Why Some People With Type 2 Diabetes Need Insulin

Unlike people with type 1 diabetes, who are unable to produce their own insulin and require insulin injections to survive, people with type 2 diabetes do produce insulin. The problem in type 2 diabetes is that the cells are less responsive to the actions of insulin. The pancreas compensates by producing more insulin, but over time it cannot produce enough to overcome the cells’ reduced response. In addition, as type 2 diabetes progresses, the ability of the pancreas to produce insulin may become impaired, and the body does not have enough insulin to move glucose into cells.

Evidence for Change

A 2004 review article in The American Journal of Medicine points out that many people with type 2 diabetes are not prescribed insulin until 10 to 15 years after their diagnosis and often not until complications from the disease have already occurred. The author calls this practice outdated and ineffectual and points to an emerging trend that involves the earlier use of insulin to help people with type 2 diabetes control their blood glucose levels and reduce their risk of complications.

The article points out that for many people, lifestyle changes and oral medication are not enough. For example, a substudy of the UKPDS (see page 26 for more information) found that six years after diagnosis, more than 50% of people with type 2 diabetes treated with a sulfonylurea alone needed insulin injections to achieve their target blood glucose levels. In addition, 50% of those who took insulin plus a sulfonylurea had a desirable median HbA1c level of 6.7% after six years.

Newer Types of Insulin

Earlier addition of insulin is made even more attractive by newer types of insulin that reduce the risk of side effects. The review author points to two recent clinical trials supporting this idea. (The first, published in the Annals of Internal Medicine in 2003, compared three treatment regimens: the oral medication glimepiride (Amaryl) with NPH insulin at bedtime; glimepiride with insulin glargine at bedtime; and glimepiride with morning insulin glargine. After 24 weeks, fewer patients taking insulin glargine (17% for bedtime and 23% for morning) experienced hypoglycemia during the night than those taking NPH insulin (38%). HbA1c levels also decreased more significantly with insulin glargine: -1.24% for morning insulin glargine, -0.96% for bedtime insulin glargine, and -0.84% for NPH insulin.

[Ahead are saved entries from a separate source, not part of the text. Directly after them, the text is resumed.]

Lemma dispatched_postAll (ns : list NoteEntity) (c : Coordinator) :
  dispatched (postAll ns c) = dispatched c.
Proof. revert c. induction ns as [|n ns IH]; intros c; simpl; [done|]. by rewrite IH. Qed.

(** **** Resolving ids against the live notes *)

Lemma resolveNotes_sublist (live : list NoteEntity) (noteIds : gset EntityId) :
  sublist (resolveNotes (Some live) noteIds) live.
Proof. apply sublist_filter. Qed.

Lemma resolveNotes_elem (live : list NoteEntity) (noteIds : gset EntityId)
    (n : NoteEntity) :
  n ∈ resolveNotes (Some live) noteIds ↔ n ∈ live ∧ id n ∈ noteIds.
Proof. unfold resolveNotes. rewrite list_elem_of_filter. tauto. Qed.

Lemma resolveNotes_ids (live : list NoteEntity) (noteIds : gset EntityId)
    (i : EntityId) :
  i ∈ (id <$> resolveNotes (Some live) noteIds)
  ↔ i ∈ noteIds ∧ i ∈ (id <$> live).
Proof.
  rewrite !list_elem_of_fmap. split.
  - intros (n & -> & Hn). apply resolveNotes_elem in Hn as [Hl Hi].
    split; [done|]. by exists n.
  - intros (Hi & n & -> & Hn). exists n. split; [done|].
    by apply resolveNotes_elem.
Qed.

(** **** The one-shot flag *)

Lemma middleware_keeps_initialized (a : Action) (c : Coordinator) :
  hasInitialized c = true -> hasInitialized (middleware a c) = true.
Proof.
  intros H. destruct a; simpl; try done.
  by rewrite H.
Qed.

Lemma step_keeps_initialized (e : Event) (c : Coordinator) :
  hasInitialized c = true -> hasInitialized (step c e) = true.
Proof.
  intros H. destruct e as [a|r|w]; simpl; [|by destruct r|done].
  by apply middleware_keeps_initialized.
Qed.

Lemma run_keeps_initialized (es : list Event) (c : Coordinator) :
  hasInitialized c = true -> hasInitialized (run c es) = true.
Proof.
  revert c. induction es as [|e es IH]; intros c H; simpl; [done|].
  apply IH. by apply step_keeps_initialized.
Qed.

Lemma notesLoaded_initializes (ns : list NoteEntity) (c : Coordinator) :
  hasInitialized (middleware (NotesLoaded ns) c) = true.
Proof.
  unfold Search.middleware. simpl.
  destruct (hasInitialized c) eqn:E; simpl; [exact E | reflexivity].
Qed.

Lemma run_app (es1 es2 : list Event) (c : Coordinator) :
  run c (es1 ++ es2) = run (run c es1) es2.
Proof. apply foldl_app. Qed.

(** The first load of a session posts one [updateNote] per note, in
    order, and then one bare [filterNotes]. *)
Lemma first_load_posts_corpus (ns : list NoteEntity) (c : Coordinator) :
  hasInitialized c = false ->
  posted (middleware (NotesLoaded ns) c)
  = posted c ++ ((λ n, UpdateNote (id n) (data n)) <$> ns)
      ++ [FilterNotesCmd None None None].
Proof.
  intros H. unfold Search.middleware. simpl. rewrite H. simpl.
  rewrite posted_postAll. simpl. by rewrite <- app_assoc.
Qed.

(** **** Filter replies *)

(** C1. A filter reply carrying the ids [noteIds], received while the
    live notes are [live], is one call of [store.dispatch]: a single
    [filterNotes] action that carries both the filtered list and the
    selection hint (absent for a reply, [hint] for any other call of
    [setFilteredNotes]); nothing is posted to the worker.  The list is
    [live] restricted to the ids of the reply: it is a sublist of [live],
    so its entries come in the order of [live]; a note is in it exactly
    when it is in [live] and its id is in the reply; and an id of the
    reply that no live note has occurs in none of its entries. *)
Theorem filter_reply_restricts_live_notes (c : Coordinator)
    (live : list NoteEntity) (noteIds : gset EntityId) (hint : option Z) :
  notes (appState c) = Some live ->
  ∃ filtered : list NoteEntity,
    onmessage (FilterNotesReply noteIds) c = setFilteredNotes noteIds None c
    ∧ dispatched (setFilteredNotes noteIds hint c)
      = dispatched c ++ [FilterNotes filtered hint]
    ∧ posted (setFilteredNotes noteIds hint c) = posted c
    ∧ filtered = filter (λ n, id n ∈ noteIds) live
    ∧ sublist filtered live
    ∧ (∀ n, n ∈ filtered ↔ n ∈ live ∧ id n ∈ noteIds)
    ∧ (∀ i, i ∈ noteIds → i ∉ (id <$> live) → i ∉ (id <$> filtered)).
Proof.
  intros Hlive. exists (resolveNotes (Some live) noteIds).
  split_and!.
  - reflexivity.
  - unfold Search.setFilteredNotes. simpl. by rewrite Hlive.
  - reflexivity.
  - reflexivity.
  - apply resolveNotes_sublist.
  - intros n. apply resolveNotes_elem.
  - intros i Hi Hno Hin. apply resolveNotes_ids in Hin. tauto.
Qed.

(** C10. A filter reply that arrives while [appState.notes] is still
    [null] dispatches the empty list, whatever ids it carries: the
    coordinator takes its ordinary step, with one [filterNotes] action on
    [emptyList] and no hint, and posts nothing. *)
Theorem filter_reply_before_load (c : Coordinator)
    (noteIds : gset EntityId) :
  notes (appState c) = None ->
  dispatched (onmessage (FilterNotesReply noteIds) c)
    = dispatched c ++ [FilterNotes [] None]
  ∧ posted (onmessage (FilterNotesReply noteIds) c) = posted c
  ∧ hasInitialized (onmessage (FilterNotesReply noteIds) c)
    = hasInitialized c.
Proof.
  intros Hnone. simpl. unfold Search.setFilteredNotes. simpl.
  by rewrite Hnone.
Qed.

(** **** Bulk load *)

(** C3. Once a [notesLoaded] action has been processed in a session,
    whatever happened before and whatever happens after, every later
    [notesLoaded] action posts exactly one message, the bare
    [filterNotes] command, and so no [updateNote] command. *)
Theorem later_load_posts_only_filter (w : W) (s : AppState)
    (before after : list Event) (first later : list NoteEntity) :
  let c := run (init w s)
             (before ++ Dispatched (NotesLoaded first) :: after) in
  posted (middleware (NotesLoaded later) c)
  = posted c ++ [FilterNotesCmd None None None].
Proof.
  intros c.
  assert (Hinit : hasInitialized c = true).
  { subst c. rewrite run_app. simpl. apply run_keeps_initialized.
    apply notesLoaded_initializes. }
  unfold Search.middleware. simpl. by rewrite Hinit.
Qed.

(** **** Destructive actions and authentication *)


End Middleware.

(** The reply [{c, a, zz}] against the live notes [a, b, c]. *)
Lemma filter_reply_restricts_live_notes_witness :
  notes (appState Samples.loaded)
    = Some [Samples.noteA; Samples.noteB; Samples.noteC]
  ∧ ∃ filtered : list NoteEntity,
      dispatched
        (setFilteredNotes Samples.sampleReduce {[ "c"; "a"; "zz" ]} None
           Samples.loaded)
      = [FilterNotes filtered None]
      ∧ filtered = [Samples.noteA; Samples.noteC].
Proof.
  split; [reflexivity|].
  destruct (filter_reply_restricts_live_notes Samples.sampleReduce
              Samples.loaded [Samples.noteA; Samples.noteB; Samples.noteC]
              {[ "c"; "a"; "zz" ]} None eq_refl)
    as (filtered & _ & Hd & _ & Hf & _).
  exists filtered. split; [exact Hd|].
  rewrite Hf. vm_compute. reflexivity.
Defined.

Lemma filter_reply_before_load_witness :
  notes (appState Samples.notLoaded) = None
  ∧ dispatched
      (onmessage Samples.sampleReduce (FilterNotesReply {[ "a"; "b" ]})
         Samples.notLoaded)
    = [FilterNotes [] None].
Proof.
  split; [reflexivity|].
  apply (filter_reply_before_load Samples.sampleReduce Samples.notLoaded
           {[ "a"; "b" ]} eq_refl).
Defined.


End SearchFacts.

(** * Properties of the note list *)

Module NoteListFacts.
Import NoteList.

(** ** The composite list *)

Lemma length_zero_empty (s : string) :
  (String.length s =? 0)%nat = bool_decide (s = EmptyString).
Proof. destruct s; reflexivity. Qed.

Lemma length_pos_nonempty {A} (l : list A) :
  (0 <? length l)%nat = negb (bool_decide (l = [])).
Proof. destruct l; reflexivity. Qed.

Section Heights.

Variable measureText : string -> Z -> Q.
Variable getPreview : NoteEntity -> string.

Abbreviation computeRowHeight := (computeRowHeight measureText).
Abbreviation getRowHeight := (getRowHeight measureText getPreview).

(** C4. With an empty query or no tag suggestion the composite list is
    the filtered notes, one note row each and nothing else.  Otherwise
    it starts with the tag-suggestions row and the header row, followed
    by the note rows, or by the single placeholder row when there are no
    notes.  For no notes, query ["abc"] and three suggestions it is
    exactly tag suggestions, header, placeholder; the suggestion count is
    not stored in the row but is the [tagResultsFound] the row height is
    computed from. *)
Theorem composite_list_shape (notes : list NoteEntity)
    (searchQuery : string) (tagResultsFound : nat) (s : HeightState) :
  createCompositeNoteList notes searchQuery tagResultsFound
  = (if decide (searchQuery = EmptyString ∨ tagResultsFound = 0%nat)
     then NoteRow <$> notes
     else TagSuggestions :: NotesHeader ::
          (if decide (notes = []) then [NoNotes] else NoteRow <$> notes))
  ∧ createCompositeNoteList [] "abc" 3
    = [TagSuggestions; NotesHeader; NoNotes]
  ∧ getRowHeight (createCompositeNoteList [] "abc" 3) comfy 3 0 0 s
    = (Some (Num (HEADER_HEIGHT + TAG_ROW_HEIGHT * 3)), s).
Proof.
  split; [|split; reflexivity].
  unfold createCompositeNoteList.
  rewrite length_zero_empty, length_pos_nonempty.
  destruct tagResultsFound as [|k]; simpl.
  - rewrite orb_true_r. by rewrite decide_True by auto.
  - rewrite orb_false_r.
    destruct (decide (searchQuery = EmptyString)) as [->|Hq].
    + by rewrite decide_True by auto.
    + rewrite bool_decide_eq_false_2 by done.
      rewrite decide_False by (intros [?|?]; done).
      by destruct notes.
Qed.

(** ** Row heights *)

Lemma computeRowHeight_measures_once (width : Z)
    (noteDisplay : ListDisplayMode) (preview : string) (s : HeightState) :
  previewCache (computeRowHeight width noteDisplay preview s).2
  = previewCache s
  ∧ (measurements (computeRowHeight width noteDisplay preview s).2
     ≤ S (measurements s))%nat.
Proof.
  unfold NoteList.computeRowHeight.
  destruct (decide (condensed = noteDisplay)); simpl; split; auto with lia.
Qed.

(** **** The line estimate for a negative divisor *)

Lemma div_neg_divisor (a : Q) (d : Z) :
  d < 0 -> (a / inject_Z d == - (a / inject_Z (- d)))%Q.
Proof.
  intros Hd. rewrite inject_Z_opp. field.
  intros H0. unfold Qeq in H0. simpl in H0. lia.
Qed.

Lemma ceilDiv_neg_divisor (a : Q) (d : Z) :
  d < 0 -> ceilDiv a d = Num (- Qfloor (a / inject_Z (- d))).
Proof.
  intros Hd. unfold ceilDiv.
  destruct (Z.eqb_spec d 0) as [?|_]; [lia|].
  f_equal. rewrite (Qceiling_comp _ _ (div_neg_divisor a d Hd)).
  unfold Qceiling. by rewrite Qopp_involutive.
Qed.

Lemma inject_Z_pos (e : Z) : 0 < e -> (0 < inject_Z e)%Q.
Proof. intros He. change 0%Q with (inject_Z 0). by rewrite <- Zlt_Qlt. Qed.

Lemma floor_div_nonneg (a : Q) (e : Z) :
  0 < e -> (0 <= a)%Q -> 0 <= Qfloor (a / inject_Z e).
Proof.
  intros He Ha. change 0 with (Qfloor (inject_Z 0)).
  apply Qfloor_resp_le. apply Qle_shift_div_l; [by apply inject_Z_pos|].
  by rewrite Qmult_0_l.
Qed.

Lemma floor_div_le (a : Q) (e k : Z) :
  0 < e -> (a <= inject_Z (k * e))%Q -> Qfloor (a / inject_Z e) <= k.
Proof.
  intros He Ha. rewrite <- (Qfloor_Z k).
  apply Qfloor_resp_le. apply Qle_shift_div_r; [by apply inject_Z_pos|].
  by rewrite <- inject_Z_mult.
Qed.

Lemma floor_div_ge (a : Q) (e k : Z) :
  0 < e -> (inject_Z (k * e) <= a)%Q -> k <= Qfloor (a / inject_Z e).
Proof.
  intros He Ha. rewrite <- (Qfloor_Z k) at 1.
  apply Qfloor_resp_le. apply Qle_shift_div_l; [by apply inject_Z_pos|].
  by rewrite <- inject_Z_mult.
Qed.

The other study, published in Diabetes Care in 2003, compared insulin glargine and NPH insulin when added to a treatment plan that already included oral therapy. After 24 weeks, 58% of participants randomized to bedtime insulin glargine achieved an HbA1c level of less than or equal to 7%, similar to the 57% of those taking bedtime NPH insulin. However, more participants (33%) taking insulin glargine achieved that goal without a single incident of hypoglycemia than did participants taking NPH insulin (27%).

The Bottom Line

The author of the 2004 review article, as well as another author in the same issue of The American Journal of Medicine, suggests that in treating people with type 2 diabetes, the ideal may be aggressive treatment to keep patients at an HbA1c level of less than 7% for life. In practical terms, for a newly diagnosed person with type 2 diabetes, the treatment plan might still follow the same pattern: lifestyle changes, followed by oral medications, followed by the addition of insulin. However, each step might be given only a few months to work; if the target HbA1c level is not reached, treatment would progress to the next step.

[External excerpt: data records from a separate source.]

Lemma copies_snoc n u : copies (S n) u = copies n u ++ u.
Proof.
  induction n as [|n IH]; simpl; [by rewrite app_nil_r |].
  simpl in IH. by rewrite IH at 1; rewrite <- app_assoc.
Qed.

(** A match of the pattern of line 323: a unit [u] and three or more
    further copies of it, none with a newline. *)
Lemma repeated_match total t rest caps :
  match_at total Pat.repeated t = Some (rest, caps) ->
  exists u n,
    u <> [] /\ caps !! 1%nat = Some u /\ (3 <= n)%nat
    /\ t = (u ++ copies n u) ++ rest
    /\ Forall (fun c => c <> Ch.nl) (u ++ copies n u).
Proof.
  intros Hm. apply match_at_sound in Hm.
  assert (Hleaf : leaves_in (fun c => c <> Ch.nl) Pat.repeated) by (by simpl).
  pose proof (Matches_alphabet (fun c => c <> Ch.nl) _ _ _ _ Hm Hleaf
                (caps_in_empty _)) as Halpha.
  unfold Pat.repeated in Hm.
  inversion Hm as [| | | |a b st0 st1 st2 H1 H2| | | | | |]; subst.
  inversion H1 as [| | | | | | | | |k a st0 sta Ha|]; subst.
  destruct (Matches_suffix _ _ _ _ Ha) as [u Eu]. simpl in Eu.
  pose proof (Matches_nonnull _ _ _ _ Ha eq_refl) as Hlt. simpl in Hlt.
  assert (Hu : u <> []).
  { intros ->. simpl in Eu. rewrite Eu in Hlt. lia. }
  simpl in H2. rewrite Eu, take_consumed in H2.
  assert (Hk : (<[1%nat := u]> sta.2 : gmap nat str) !! 1%nat = Some u)
    by apply lookup_insert_eq.
  destruct (Matches_backref _ 1%nat _ _ _ H2 u Hk) as [_ Hrep].
  destruct (Hrep _ _ _ eq_refl) as (Ec & n & Hn & En). simpl in Ec, En.
  exists u, n. repeat split; try done.
  - rewrite Ec. apply lookup_insert_eq.
  - by rewrite Eu, En, <- app_assoc.
  - destruct Halpha as (m & Em & Fm & _). simpl in Em.
    assert (m = u ++ copies n u) as <-; [| done].
    rewrite Eu, En, app_assoc in Em. by apply app_inv_tail in Em.
Qed.

Lemma repeated_short total t :
  (length t < 4)%nat -> match_at total Pat.repeated t = None.
Proof.
  intros Hl. destruct (match_at total Pat.repeated t) as [[rest caps]|] eqn:Hm;
    [| done].
  destruct (repeated_match _ _ _ _ Hm) as (u & n & Hu & _ & Hn & Et & _).
  apply (f_equal length) in Et.
  rewrite !length_app, length_copies in Et.
  destruct u as [|c u]; [done |]. simpl in Et. nia.
Qed.

Lemma tails_length (t : str) : Forall (fun t' => (length t' <= length t)%nat) (tails t).
Proof.
  induction t as [|c t IH]; simpl.
  - by repeat constructor.
  - constructor; [done |]. eapply Forall_impl; [exact IH |]. simpl. lia.
Qed.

Many people are reluctant to begin insulin therapy, feeling that the change means they have failed or their diabetes will worsen. These and other obstacles—such as the fear of hypoglycemia, weight gain, or pain caused by the needles—are surmountable, suggests the author of the first review article mentioned above.

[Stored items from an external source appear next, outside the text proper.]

(** * Smart surveillance: alert pipeline and biometric fusion

    A shallow embedding of [app/services/alert_service.py],
    [app/services/biometric_service.py] and the biometric endpoints of
    [app/api/v1/biometric.py], with the properties the specification states
    about them.

    Conventions.
    - A [datetime] is an integer number of microseconds (the resolution of
      Python's [datetime]); a [timedelta] is a difference of two of them.
      Every operation that reads [datetime.utcnow()] takes the reading as
      its argument [now].
    - A Python [float] is an exact rational ([Q]); [timedelta.total_seconds]
      is the microsecond count over 10^6.
    - A [dict] used as a keyed store is a [gmap]; the template caches, whose
      iteration order decides which user a search returns, are insertion
      ordered association lists.
    - A result [dict] is a record whose optional keys are [option]s. *)

From stdpp Require Import gmap strings list fin_maps pretty sorting.
From Stdlib Require Import QArith Qabs Lqa.

Local Open Scope string_scope.
Local Open Scope Z_scope.

(** ** Configuration ([app/core/config.py]) *)

Record Settings := mkSettings {
  FACE_RECOGNITION_TOLERANCE : Q;
  IRIS_RECOGNITION_ENABLED : bool;
  ALERT_COOLDOWN : Z;
  EMAIL_ENABLED : bool;
  SMS_ENABLED : bool;
  WEBHOOK_URL : option string
}.

(** The values of [Settings()] when the environment overrides nothing. *)
Definition default_settings : Settings :=
  {| FACE_RECOGNITION_TOLERANCE := 6 # 10;
     IRIS_RECOGNITION_ENABLED := true;
     ALERT_COOLDOWN := 60;
     EMAIL_ENABLED := false;
     SMS_ENABLED := false;
     WEBHOOK_URL := None |}.

(** ** Time *)

Definition timedelta_seconds (n : Z) : Z := n * 1000000.
Definition timedelta_days (n : Z) : Z := n * 86400 * 1000000.
Definition total_seconds (d : Z) : Q := d # 1000000.

(** ** Python helpers *)

(** [str(x)] for an optional integer and an optional string, as an
    f-string formats them. *)
Definition str_int (x : option Z) : string :=
  match x with Some z => pretty z | None => "None" end.

Definition str_str (x : option string) : string :=
  match x with Some s => s | None => "None" end.

(** Truthiness of a string and of a float. *)
Definition truthy_str (s : string) : bool :=
  match s with EmptyString => false | _ => true end.

Definition truthy_float (q : Q) : bool := negb (Z.eqb (Qnum q) 0).

Definition Qgeb (a b : Q) : bool := Qle_bool b a.
Definition Qgtb (a b : Q) : bool := negb (Qle_bool a b).

(** [max(values)] of a non-empty sequence of floats. *)
Definition Qmaxb (a b : Q) : Q := if Qgtb b a then b else a.
Definition max_values (x : Q) (xs : list Q) : Q := fold_left Qmaxb xs x.

Module AlertService.

(** ** The alert record *)

(** Modelled from the spec: [app/models/alert.py] is not among the sources.
    The attributes are those the spec's data model lists (and the response
    model of [app/api/v1/alerts.py] repeats); a newly constructed alert has
    [status = "active"], [created_at] the construction time, no
    acknowledging actor, no acknowledgement or resolution time, no response
    time and all delivery flags unset.  Structured payloads are kept as
    opaque text. *)
Record Alert := mkAlert {
  id : option Z;
  alert_type : string;
  severity : string;
  status : string;
  title : string;
  description : option string;
  camera_id : option Z;
  location : option string;
  coordinates : option string;
  detected_objects : option string;
  biometric_data : option string;
  ai_analysis : option string;
  image_path : option string;
  video_path : option string;
  confidence_score : option Q;
  user_id : option Z;
  created_at : Z;
  updated_at : Z;
  acknowledged_at : option Z;
  resolved_at : option Z;
  response_time : option Q;
  email_sent : bool;
  sms_sent : bool;
  webhook_sent : bool
}.

(** The [ai_analysis] argument of [create_alert]: the payload text and the
    value under its ["confidence_scores"] key, when it has that key. *)
Record AiAnalysis := mkAiAnalysis {
  analysis_payload : string;
  confidence_scores : option (list (string * Q))
}.

(** The keyword arguments of [create_alert]. *)
Record AlertArgs := mkAlertArgs {
  arg_alert_type : string;
  arg_severity : string;
  arg_title : string;
  arg_description : option string;
  arg_camera_id : option Z;
  arg_location : option string;
  arg_coordinates : option string;
  arg_detected_objects : option string;
  arg_biometric_data : option string;
  arg_ai_analysis : option AiAnalysis;
  arg_image_path : option string;
  arg_video_path : option string
}.

(** Modelled from the spec: the constructor [Alert(...)] of the missing
    [app/models/alert.py], called at time [now]. *)
Definition Alert_new (now : Z) (a : AlertArgs) : Alert :=
  {| id := None;
     alert_type := arg_alert_type a;
     severity := arg_severity a;
     status := "active";
     title := arg_title a;
     description := arg_description a;
     camera_id := arg_camera_id a;
     location := arg_location a;
     coordinates := arg_coordinates a;
     detected_objects := arg_detected_objects a;
     biometric_data := arg_biometric_data a;
     ai_analysis := analysis_payload <$> arg_ai_analysis a;
     image_path := arg_image_path a;
     video_path := arg_video_path a;
     confidence_score := None;
     user_id := None;
     created_at := now;
     updated_at := now;
     acknowledged_at := None;
     resolved_at := None;
     response_time := None;
     email_sent := false;
     sms_sent := false;
     webhook_sent := false |}.

(** Field updates ([alert.field = value]). *)
Definition set_id (v : option Z) (a : Alert) : Alert :=
  mkAlert v (alert_type a) (severity a) (status a) (title a) (description a)
    (camera_id a) (location a) (coordinates a) (detected_objects a)
    (biometric_data a) (ai_analysis a) (image_path a) (video_path a)
    (confidence_score a) (user_id a) (created_at a) (updated_at a)
    (acknowledged_at a) (resolved_at a) (response_time a)
    (email_sent a) (sms_sent a) (webhook_sent a).

Definition set_severity (v : string) (a : Alert) : Alert :=
  mkAlert (id a) (alert_type a) v (status a) (title a) (description a)
    (camera_id a) (location a) (coordinates a) (detected_objects a)
    (biometric_data a) (ai_analysis a) (image_path a) (video_path a)
    (confidence_score a) (user_id a) (created_at a) (updated_at a)
    (acknowledged_at a) (resolved_at a) (response_time a)
    (email_sent a) (sms_sent a) (webhook_sent a).

Definition set_status (v : string) (a : Alert) : Alert :=
  mkAlert (id a) (alert_type a) (severity a) v (title a) (description a)
    (camera_id a) (location a) (coordinates a) (detected_objects a)
    (biometric_data a) (ai_analysis a) (image_path a) (video_path a)
    (confidence_score a) (user_id a) (created_at a) (updated_at a)
    (acknowledged_at a) (resolved_at a) (response_time a)
    (email_sent a) (sms_sent a) (webhook_sent a).

Definition set_description (v : option string) (a : Alert) : Alert :=
  mkAlert (id a) (alert_type a) (severity a) (status a) (title a) v
    (camera_id a) (location a) (coordinates a) (detected_objects a)
    (biometric_data a) (ai_analysis a) (image_path a) (video_path a)
    (confidence_score a) (user_id a) (created_at a) (updated_at a)
    (acknowledged_at a) (resolved_at a) (response_time a)
    (email_sent a) (sms_sent a) (webhook_sent a).

Definition set_location (v : option string) (a : Alert) : Alert :=
  mkAlert (id a) (alert_type a) (severity a) (status a) (title a)
    (description a) (camera_id a) v (coordinates a) (detected_objects a)
    (biometric_data a) (ai_analysis a) (image_path a) (video_path a)
    (confidence_score a) (user_id a) (created_at a) (updated_at a)
    (acknowledged_at a) (resolved_at a) (response_time a)
    (email_sent a) (sms_sent a) (webhook_sent a).

Definition set_coordinates (v : option string) (a : Alert) : Alert :=
  mkAlert (id a) (alert_type a) (severity a) (status a) (title a)
    (description a) (camera_id a) (location a) v (detected_objects a)
    (biometric_data a) (ai_analysis a) (image_path a) (video_path a)
    (confidence_score a) (user_id a) (created_at a) (updated_at a)
    (acknowledged_at a) (resolved_at a) (response_time a)
    (email_sent a) (sms_sent a) (webhook_sent a).

Definition set_detected_objects (v : option string) (a : Alert) : Alert :=
  mkAlert (id a) (alert_type a) (severity a) (status a) (title a)
    (description a) (camera_id a) (location a) (coordinates a) v
    (biometric_data a) (ai_analysis a) (image_path a) (video_path a)
    (confidence_score a) (user_id a) (created_at a) (updated_at a)
    (acknowledged_at a) (resolved_at a) (response_time a)
    (email_sent a) (sms_sent a) (webhook_sent a).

He adds, “Most importantly,…the concept of insulin as expected therapy in the management of type 2 diabetes should be introduced on diagnosis, whether or not the patient’s blood glucose levels at the time can be adequately controlled by other means. Better adherence and more successful outcomes will result when the erroneous idea that insulin therapy is a sign of failure or worsening disease is permanently dispelled.”